List of Members of The National Academy of Sciences (Microbial Biology)

List Of Members Of The National Academy Of Sciences (Microbial Biology)

This list is a subsection of the List of members of the National Academy of Sciences, which includes approximately 2,000 current (not past) members and 350 foreign associates of the United States National Academy of Sciences, each of whom is affiliated with one of 31 disciplinary sections. Each person's name, primary institution, and election year are given. This list does not include deceased members.

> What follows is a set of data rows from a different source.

Ltac live_step :=
  match goal with
  | |- live _ (bind _ _) => apply live_bind; [|intros ?]
  | |- live _ (try _ _) => apply live_try; [|intros ?]
  | |- live _ (for_each _ _) => apply live_for_each; intros ?
  | |- live _ (fold_each _ _ _) => apply live_fold_each; intros ? ?
  | |- live ?env (act ?e) => exact (live_act env e)
  | |- live _ (or_panic _) => apply live_or_panic
  | |- live _ (count_slaves _ _) => apply live_count
  | |- live _ (Ret _) => done
  | |- live _ (ok _) => done
  | |- live _ (fail _) => done
  | |- live _ Panic => done
  | |- live _ (match ?x with _ => _ end) => destruct x
  end.
Ltac live_walk := repeat (first [live_step | progress (cbv beta zeta)]).

Section termination.
  Context {W : Type} (env : Env W) (clock : W -> Z) `{!ClockLaws env clock}.

Lemma clock_run {A} (p : prog A) w : clock w <= clock (run env p w).2.
Proof.
  revert w; induction p as [a| | |e k IH]; intros w; simpl; [lia..|].
  pose proof (clock_mono (clock := clock) e w) as H. destruct (env e w) as [r w1]. simpl in H.
  specialize (IH r w1). destruct (run env (k r) w1) as [[o t] w2]. simpl in *. lia.
Qed.

Lemma live_check s rc auth : live env (CheckSentinelSlavesNumberInMemory s rc auth).
Proof.
  unfold CheckSentinelSlavesNumberInMemory, GetNumberSentinelSlavesInMemory. live_walk.
Qed.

Read more about List Of Members Of The National Academy Of Sciences (Microbial Biology):  Microbial Biology

Famous quotes containing the words list, members, national, academy and/or sciences:

    Do your children view themselves as successes or failures? Are they being encouraged to be inquisitive or passive? Are they afraid to challenge authority and to question assumptions? Do they feel comfortable adapting to change? Are they easily discouraged if they cannot arrive at a solution to a problem? The answers to those questions will give you a better appraisal of their education than any list of courses, grades, or test scores.
    Lawrence Kutner (20th century)

    What’s the greatest enemy of Christianity to-day? Frozen meat. In the past only members of the upper classes were thoroughly sceptical, despairing, negative. Why? Among other reasons, because they were the only people who could afford to eat too much meat. Now there’s cheap Canterbury lamb and Argentine chilled beef. Even the poor can afford to poison themselves into complete scepticism and despair.
    Aldous Huxley (1894–1963)

    Being a gentleman is the number one priority, the chief question integral to our national life.
    Edward Fox (b. 1934)

    The academy is not paradise. But learning is a place where paradise can be created.
    bell hooks (b. c. 1955)

    Criticism is a study by which men grow important and formidable at very small expense. The power of invention has been conferred by nature upon few, and the labour of learning those sciences which may, by mere labour, be obtained, is too great to be willingly endured; but every man can exert some judgment as he has upon the works of others; and he whom nature has made weak, and idleness keeps ignorant, may yet support his vanity by the name of critic.